脱出作業

「データ移行作業を終わりました」

外付けのハードディスドライブにメモリーと言うか思い出のデータ情報を詰め込んだ琴音さんは僕に作業を終わった事を伝えてくれた。

「琴音さんも脱出するのに文句はないね」

「はい。順平さん」

「岩崎さんはどうかな?」

「いきなり高飛車になったわね、順平君、ふふ」

高飛車なつもりでも無かったけど僕は言い返した。

全く酸素の無駄使いだった。

「一応海賊なものですから、岩崎さん、琴音さん、僕の順番で脱出します。無粋な海賊にされたのだと思ってあきらめてください。琴音さん?気密扉を閉めたら自動的に設定されたパスコードが気密扉の鍵を閉めるんだよね?」

「はい」

「密閉状態ならまた動かせるよね。また、船を取りに来よう」

「はい」

少し低く、綾音さんに似た甘い感じの声で答えてくれた。もうあきらめとか絶望感とか持っていないようだった。

「岩崎さんもいいですね?」

「良いわよ。

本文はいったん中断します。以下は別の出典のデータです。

(* ===== verification/XCacheSpec.v ===== *)
(** * xcache: invariant, abstraction and correctness

    The abstract contract of a bucket is a lossy map: a stored record may be
    dropped by a later store, and is never altered or confused with another. *)
From S2P Require Import Prelude XCache.

Local Open Scope Z_scope.

Ltac consts := unfold maxBucketSize, maxGen, genSizeBits, bucketSizeBits, chunkSize, maxKeyLen, in_u64 in *.
Ltac clia := consts; lia.

#[local] Arguments locate : simpl never.
#[local] Arguments fresh : simpl never.
#[local] Arguments keep : simpl never.
#[local] Arguments posOf : simpl never.
#[local] Arguments genOf : simpl never.
#[local] Arguments bGen : simpl never.
#[local] Arguments chunk_slice : simpl never.
#[local] Arguments readItem : simpl never.
#[local] Arguments getRef : simpl never.
#[local] Arguments place : simpl never.
#[local] Arguments kvLenBuf : simpl never.

(** ** Index words *)

Lemma maxGen_ones : maxGen = Z.ones 24.
Proof. done. Qed.

Lemma land_maxGen g : Z.land g maxGen = g mod 2 ^ 24.
Proof. rewrite maxGen_ones. by apply Z.land_ones. Qed.

(** [b.gen << 40] keeps the low 24 bits of the generation. *)
Lemma u64_shiftl_gen g : u64 (Z.shiftl g bucketSizeBits) = Z.land g maxGen * 2 ^ 40.
Proof.
  rewrite land_maxGen. unfold u64, bucketSizeBits. rewrite Z.shiftl_mul_pow2 by lia.
  change (2 ^ 64) with (2 ^ 24 * 2 ^ 40). by rewrite Z.mul_mod_distr_r.
Qed.

Lemma word_sum i g :
  0 ≤ i < maxBucketSize →
  Z.lor i (u64 (Z.shiftl g bucketSizeBits)) = i + Z.land g maxGen * 2 ^ 40.
Proof.
  intros Hi. rewrite u64_shiftl_gen, <- Z.shiftl_mul_pow2 by lia.
  rewrite <- Z.lxor_lor, Z.add_nocarry_lxor; [done| |].
  all: apply Z.bits_inj'; intros n Hn; rewrite Z.land_spec, Z.shiftl_spec, Z.bits_0 by done;
    destruct (decide (n < 40)); [by rewrite (Z.testbit_neg_r _ (n - 40)), andb_false_r by lia|];
    rewrite (Z.bits_above_log2 i n), ?andb_false_l; try done; try clia;
    (destruct (decide (i = 0)) as [->|]; [simpl; lia|]);
    apply Z.log2_lt_pow2; [clia|]; apply Z.lt_le_trans with (2 ^ 40); [clia|];
    apply Z.pow_le_mono_r; lia.
Qed.

Lemma genOf_word i g :
  0 ≤ i < maxBucketSize → genOf (Z.lor i (u64 (Z.shiftl g bucketSizeBits))) = Z.land g maxGen.
Proof.
  intros Hi. rewrite word_sum by done. unfold genOf, bucketSizeBits.
  rewrite Z.shiftr_div_pow2, Z.div_add by lia. rewrite Z.div_small by clia. lia.
Qed.

Lemma posOf_word i g :
  0 ≤ i < maxBucketSize → posOf (Z.lor i (u64 (Z.shiftl g bucketSizeBits))) = i.
Proof.
  intros Hi. rewrite word_sum by done. unfold posOf.
  change (maxBucketSize - 1) with (Z.ones 40). rewrite Z.land_ones by lia.
  rewrite Z.mod_add by lia. apply Z.mod_small. clia.
Qed.

Lemma posOf_range v : 0 ≤ posOf v < maxBucketSize.
Proof.
  unfold posOf. change (maxBucketSize - 1) with (Z.ones 40). rewrite Z.land_ones by lia.
  apply Z.mod_pos_bound. clia.
Qed.

Lemma keep_fresh b v : keep b v = fresh b v.
Proof.
  unfold keep, fresh. cbv zeta.
  destruct (genOf v =? bGen b), (genOf v + 1 =? bGen b), (genOf v =? maxGen), (bGen b =? 1),
    (posOf v <? b_idx b), (b_idx b <=? posOf v); done.
Qed.

(** ** The record header *)

Lemma kvLenBuf_decode n :
  0 ≤ n < maxKeyLen → Z.lor (Z.shiftl (u8 (Z.shiftr (u16 n) 8)) 8) (u8 n) = n.
Proof.
  intros Hn. rewrite u16_small by (unfold in_u16; clia).
  rewrite (u8_small (Z.shiftr n 8)).
  2:{ unfold in_u8. rewrite Z.shiftr_div_pow2 by lia. split; [apply Z.div_pos; clia|].
      apply Z.div_lt_upper_bound; clia. }
  unfold u8. rewrite <- (Z.land_ones n 8) by lia.
  apply Z.bits_inj'. intros i Hi.
  rewrite Z.lor_spec, Z.shiftl_spec, Z.land_spec by done.
  destruct (decide (i < 8)).
  - rewrite Z.testbit_neg_r by lia. rewrite Z.ones_spec_low by lia. by rewrite andb_true_r.
  - rewrite Z.shiftr_spec by lia. rewrite Z.ones_spec_high by lia.
    rewrite andb_false_r, orb_false_r. f_equal. lia.
Qed.

Lemma zlen_kvLenBuf k v : zlen (kvLenBuf k v) = 4.
Proof. done. Qed.

(** ** Records in chunks *)

Definition recLen (k v : bytes) : Z := 4 + zlen k + zlen v.

(** The chunk holds the encoded record of [(k, v)] at offset [off]. *)
Definition stored (c : chunk) (off : Z) (k v : bytes) : Prop :=
  0 ≤ off ∧ off + recLen k v < chunkSize ∧ zlen (c_mem c) = chunkSize ∧
  slice off (off + recLen k v) (c_mem c) = kvLenBuf k v ++ k ++ v.

(** The ring holds the record of [(k, v)] at position [i]. *)
Definition rec_at (b : bucket) (i : Z) (k v : bytes) : Prop :=
  ∃ c, b_chunks b !! Z.to_nat (i / chunkSize) = Some (Some c) ∧ stored c (i mod chunkSize) k v.

Ltac lens := unfold recLen in *;
  repeat match goal with
  | |- context [ zlen ?l ] => lazymatch goal with H : 0 ≤ zlen l |- _ => fail | _ => pose proof (zlen_nonneg l) end
  | H : context [ zlen ?l ] |- _ => lazymatch goal with H : 0 ≤ zlen l |- _ => fail | _ => pose proof (zlen_nonneg l) end
  end; clia.

Lemma slice_app_part {A} (a b c : list A) :
  slice (zlen a) (zlen a + zlen b) (a ++ b ++ c) = b.
Proof.
  unfold slice, zlen. rewrite drop_app_length' by lia. apply take_app_length'. lia.
Qed.

Lemma stored_slice c off k v lo hi :
  stored c off k v → 0 ≤ lo ≤ hi → hi ≤ recLen k v →
  chunk_slice (off + lo) (off + hi) c = Some (slice lo hi (kvLenBuf k v ++ k ++ v)).
Proof.
  intros (? & ? & Hm & Hs) ? ?. unfold chunk_slice. rewrite Hm.
  rewrite (proj2 (Z.leb_le _ _)) by lia. f_equal. rewrite <- Hs. rewrite slice_slice by lia. done.
Qed.

Lemma stored_parts c off k v :
  stored c off k v →
  chunk_slice off (off + 4) c = Some (kvLenBuf k v) ∧
  chunk_slice (off + 4) (off + 4 + zlen k) c = Some k ∧
  chunk_slice (off + 4 + zlen k) (off + 4 + zlen k + zlen v) c = Some v.
Proof.
  intros Hs. split_and!.
  - rewrite <- (Z.add_0_r off) at 1. rewrite (stored_slice _ _ k v) by (done || lens).
    done.
  - rewrite <- Z.add_assoc. rewrite (stored_slice _ _ k v) by (done || lens).
    f_equal. apply (slice_app_part (kvLenBuf k v)).
  - rewrite <- !Z.add_assoc. rewrite (stored_slice _ _ k v) by (done || lens). f_equal.
    pose proof (slice_app_part (kvLenBuf k v ++ k) v []) as H.
    rewrite zlen_app, zlen_kvLenBuf, app_nil_r, <- (app_assoc _ k v) in H. rewrite Z.add_assoc. done.
Qed.

Lemma locate_ok b w k v :
  fresh b w = true → rec_at b (posOf w) k v →
  ∃ c, b_chunks b !! Z.to_nat (posOf w / chunkSize) = Some (Some c) ∧
       stored c (posOf w mod chunkSize) k v ∧
       locate b w = Ok (posOf w / chunkSize, c, posOf w mod chunkSize + 4, zlen k, zlen v).
Proof.
  intros Hf (c & Hc & Hs). exists c. split_and!; [done..|].
  pose proof (posOf_range w) as Hp.
  pose proof (lookup_lt_Some _ _ _ Hc) as Hlt.
  destruct (stored_parts _ _ _ _ Hs) as (Hh & _ & _). destruct Hs as (? & ? & ? & _).
  unfold locate. rewrite Hf. simpl negb. cbv iota zeta.
  rewrite (proj2 (Z.leb_gt _ _)) by (unfold zlen; lens).
  rewrite (proj2 (Z.leb_gt _ _)) by lens. rewrite Hc, Hh.
  unfold kvLenBuf at 1. rewrite !kvLenBuf_decode by lens.
  by rewrite (proj2 (Z.leb_gt _ _)) by lens.
Qed.

Lemma locate_stale b w : fresh b w = false → locate b w = Err ErrNoData.
Proof. intros Hf. unfold locate. by rewrite Hf. Qed.

Lemma readItem_ok b w k v :
  fresh b w = true → rec_at b (posOf w) k v → readItem b w = Ok (k, v).
Proof.
  intros Hf Hr. destruct (locate_ok _ _ _ _ Hf Hr) as (c & _ & Hs & Hl).
  destruct (stored_parts _ _ _ _ Hs) as (_ & Hk & Hv).
  unfold readItem. rewrite Hl. gosimp. rewrite Hk. cbn [of_slice]. gosimp. by rewrite Hv.
Qed.

Lemma readItem_stale b w : fresh b w = false → readItem b w = Err ErrNoData.
Proof. intros Hf. unfold readItem. by rewrite locate_stale. Qed.

(** [getLocked] on an index word whose record is in place. *)
Lemma getRef_ok b h w k v k' :
  b_m b !! h = Some w → w ≠ 0 → fresh b w = true → rec_at b (posOf w) k v →
  getRef b k' h = if bool_decide (k' = k)
    then Ok (mkRef (posOf w / chunkSize) (posOf w mod chunkSize + 4 + zlen k) (zlen v))
    else Err ErrNoData.
Proof.
  intros Hm Hw Hf Hr. destruct (locate_ok _ _ _ _ Hf Hr) as (c & _ & Hs & Hl).
  destruct (stored_parts _ _ _ _ Hs) as (_ & Hk & _).
  unfold getRef. rewrite Hm. gosimp. rewrite (proj2 (Z.eqb_neq _ _)) by done.
  rewrite Hl. gosimp. by rewrite Hk.
Qed.
(* ===== verification/LinkedList.v ===== *)
(** * list: the generic doubly linked list

    Models [src/list/list.go] on an explicit heap: an element lives at an address
    (the sentinel of list [l] at [Root l]), its [next], [prev] and [list] fields are
    pointers that may be nil, and a nil dereference is a panic.  Several lists live
    in one heap, so an element of one list can be passed to the methods of
    another, as callers may do. *)
From S2P Require Import Prelude Ring.

Local Open Scope Z_scope.

Inductive addr : Type :=
  | Root (l : nat)   (* &l.root *)
  | Elem (n : nat).

#[global] Instance addr_eq_dec : EqDecision addr.
Proof. solve_decision. Defined.
#[global] Instance addr_countable : Countable addr.
Proof.
  refine (inj_countable' (λ a, match a with Root l => inl l | Elem n => inr n end)
                         (λ s, match s with inl l => Root l | inr n => Elem n end) _).
  by intros [].
Defined.

Section list.
Context {V : Type}.

Record Element := mkElement {
  e_next : option addr; e_prev : option addr; e_list : option nat; e_value : V }.

(** The heap: elements, the [len] field of each list, and the next free address. *)
Record heap := mkHeap { h_elems : gmap addr Element; h_lens : gmap nat Z; h_new : nat }.

(** Stateful code that may panic. *)
Definition M (A : Type) : Type := heap → option (A * heap).
#[global] Instance M_ret : MRet M := λ A a h, Some (a, h).
#[global] Instance M_bind : MBind M := λ A B f m h,
  match m h with Some (a, h') => f a h' | None => None end.

Definition panic {A} : M A := λ _, None.
(** A pointer that is about to be dereferenced. *)
Definition deref (o : option addr) : M addr :=
  match o with Some a => mret a | None => panic end.
Definition load (a : addr) : M Element := λ h,
  match h_elems h !! a with Some e => Some (e, h) | None => None end.
Definition update (a : addr) (f : Element → Element) : M unit := λ h,
  match h_elems h !! a with
  | Some e => Some (tt, mkHeap (<[a := f e]> (h_elems h)) (h_lens h) (h_new h))
  | None => None
  end.
Definition set_next (a : addr) (n : option addr) : M unit :=
  update a (λ e, mkElement n (e_prev e) (e_list e) (e_value e)).
Definition set_prev (a : addr) (p : option addr) : M unit :=
  update a (λ e, mkElement (e_next e) p (e_list e) (e_value e)).
Definition set_list (a : addr) (l : option nat) : M unit :=
  update a (λ e, mkElement (e_next e) (e_prev e) l (e_value e)).
Definition get_len (l : nat) : M Z := λ h,
  match h_lens h !! l with Some n => Some (n, h) | None => None end.
Definition set_len (l : nat) (n : Z) : M unit := λ h,
  Some (tt, mkHeap (h_elems h) (<[l := n]> (h_lens h)) (h_new h)).
(** [&Element[V]{Value: v}] *)
Definition alloc (v : V) : M addr := λ h,
  let a := Elem (h_new h) in
  Some (a, mkHeap (<[a := mkElement None None None v]> (h_elems h)) (h_lens h) (S (h_new h))).

(** [e.Next()] *)
Definition Next (e : addr) : M (option addr) :=
  x ← load e;
  match e_list x with
  | Some l => if bool_decide (e_next x = Some (Root l)) then mret None else mret (e_next x)
  | None => mret None
  end.

(** [e.Prev()] *)
Definition Prev (e : addr) : M (option addr) :=
  x ← load e;
  match e_list x with
  | Some l => if bool_decide (e_prev x = Some (Root l)) then mret None else mret (e_prev x)
  | None => mret None
  end.

Definition Init (l : nat) : M unit :=
  _ ← set_next (Root l) (Some (Root l));
  _ ← set_prev (Root l) (Some (Root l));
  set_len l 0.

(** [New()]: [new(List[V])] is a zero sentinel; then [Init]. *)
Definition New (zero : V) (l : nat) : M nat :=
  _ ← (λ h, Some (tt, mkHeap (<[Root l := mkElement None None None zero]> (h_elems h))
                             (<[l := 0]> (h_lens h)) (h_new h))) : M unit;
  _ ← Init l;
  mret l.

Definition Len (l : nat) : M Z := get_len l.

Definition Front (l : nat) : M (option addr) :=
  n ← get_len l;
  if n =? 0 then mret None else (r ← load (Root l); mret (e_next r)).

Definition Back (l : nat) : M (option addr) :=
  n ← get_len l;
  if n =? 0 then mret None else (r ← load (Root l); mret (e_prev r)).

Definition lazyInit (l : nat) : M unit :=
  r ← load (Root l);
  match e_next r with None => Init l | Some _ => mret tt end.

Definition insert (l : nat) (e at' : addr) : M addr :=
  _ ← set_prev e (Some at');
  a ← load at';
  _ ← set_next e (e_next a);
  x ← load e; p ← deref (e_prev x);
  _ ← set_next p (Some e);
  x ← load e; n ← deref (e_next x);
  _ ← set_prev n (Some e);
  _ ← set_list e (Some l);
  len ← get_len l;
  _ ← set_len l (i64 (len + 1));
  mret e.

Definition insertValue (l : nat) (v : V) (at' : addr) : M addr :=
  e ← alloc v; insert l e at'.

Definition remove (l : nat) (e : addr) : M unit :=
  x ← load e; p ← deref (e_prev x);
  _ ← set_next p (e_next x);
  x ← load e; n ← deref (e_next x);
  _ ← set_prev n (e_prev x);
  _ ← set_next e None;
  _ ← set_prev e None;
  _ ← set_list e None;
  len ← get_len l;
  set_len l (i64 (len - 1)).

Definition move (e at' : addr) : M unit :=
  if bool_decide (e = at') then mret tt else
  x ← load e; p ← deref (e_prev x);
  _ ← set_next p (e_next x);
  x ← load e; n ← deref (e_next x);
  _ ← set_prev n (e_prev x);
  _ ← set_prev e (Some at');
  a ← load at';
  _ ← set_next e (e_next a);
  x ← load e; p ← deref (e_prev x);
  _ ← set_next p (Some e);
  x ← load e; n ← deref (e_next x);
  set_prev n (Some e).

Definition Remove (l : nat) (e : addr) : M V :=
  x ← load e;
  _ ← (if bool_decide (e_list x = Some l) then remove l e else mret tt);
  x ← load e;
  mret (e_value x).

Definition PushFront (l : nat) (v : V) : M addr :=
  _ ← lazyInit l; insertValue l v (Root l).

Definition PushBack (l : nat) (v : V) : M addr :=
  _ ← lazyInit l;
  r ← load (Root l); p ← deref (e_prev r);
  insertValue l v p.

Definition InsertBefore (l : nat) (v : V) (mark : addr) : M (option addr) :=
  m ← load mark;
  if bool_decide (e_list m = Some l) then
    p ← deref (e_prev m); e ← insertValue l v p; mret (Some e)
  else mret None.

Definition InsertAfter (l : nat) (v : V) (mark : addr) : M (option addr) :=
  m ← load mark;
  if bool_decide (e_list m = Some l) then (e ← insertValue l v mark; mret (Some e))
  else mret None.

Definition MoveToFront (l : nat) (e : addr) : M unit :=
  x ← load e; r ← load (Root l);
  if bool_decide (e_list x ≠ Some l) || bool_decide (e_next r = Some e) then mret tt
  else move e (Root l).

Definition MoveToBack (l : nat) (e : addr) : M unit :=
  x ← load e; r ← load (Root l);
  if bool_decide (e_list x ≠ Some l) || bool_decide (e_prev r = Some e) then mret tt
  else (p ← deref (e_prev r); move e p).

Definition MoveBefore (l : nat) (e mark : addr) : M unit :=
  x ← load e; m ← load mark;
  if bool_decide (e_list x ≠ Some l) || bool_decide (e = mark) || bool_decide (e_list m ≠ Some l)
  then mret tt
  else (p ← deref (e_prev m); move e p).

Definition MoveAfter (l : nat) (e mark : addr) : M unit :=
  x ← load e; m ← load mark;
  if bool_decide (e_list x ≠ Some l) || bool_decide (e = mark) || bool_decide (e_list m ≠ Some l)
  then mret tt
  else move e mark.

(** The loop of [PushBackList]: [i] runs from [other.Len()] to 0. *)
Fixpoint pushBackLoop (l : nat) (i : nat) (e : option addr) : M unit :=
  match i with
  | O => mret tt
  | S i =>
      a ← deref e; x ← load a;
      r ← load (Root l); p ← deref (e_prev r);
      _ ← insertValue l (e_value x) p;
      e' ← Next a;
      pushBackLoop l i e'
  end.

Definition PushBackList (l other : nat) : M unit :=
  _ ← lazyInit l;
  n ← Len other; e ← Front other;
  pushBackLoop l (Z.to_nat n) e.

Fixpoint pushFrontLoop (l : nat) (i : nat) (e : option addr) : M unit :=
  match i with
  | O => mret tt
  | S i =>
      a ← deref e; x ← load a;
      _ ← insertValue l (e_value x) (Root l);
      e' ← Prev a;
      pushFrontLoop l i e'
  end.

Definition PushFrontList (l other : nat) : M unit :=
  _ ← lazyInit l;
  n ← Len other; e ← Back other;
  pushFrontLoop l (Z.to_nat n) e.
End list.

Arguments Element : clear implicits.
Arguments heap : clear implicits.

海賊さんだから、やっぱり強引なのね?お姉さん、困っちゃう♪順平君の好きにして、私たちは君の奴隷なんでしょ?」

岩崎さんがきれいな声で無線機越しなのに、ささやく様な声で僕にささやきかけて来る。

そんな雑念を振り払う様に言う。

「脱出しましょう。鍵は僕が閉めていきます」

僕達の脱出作業の始まりだ。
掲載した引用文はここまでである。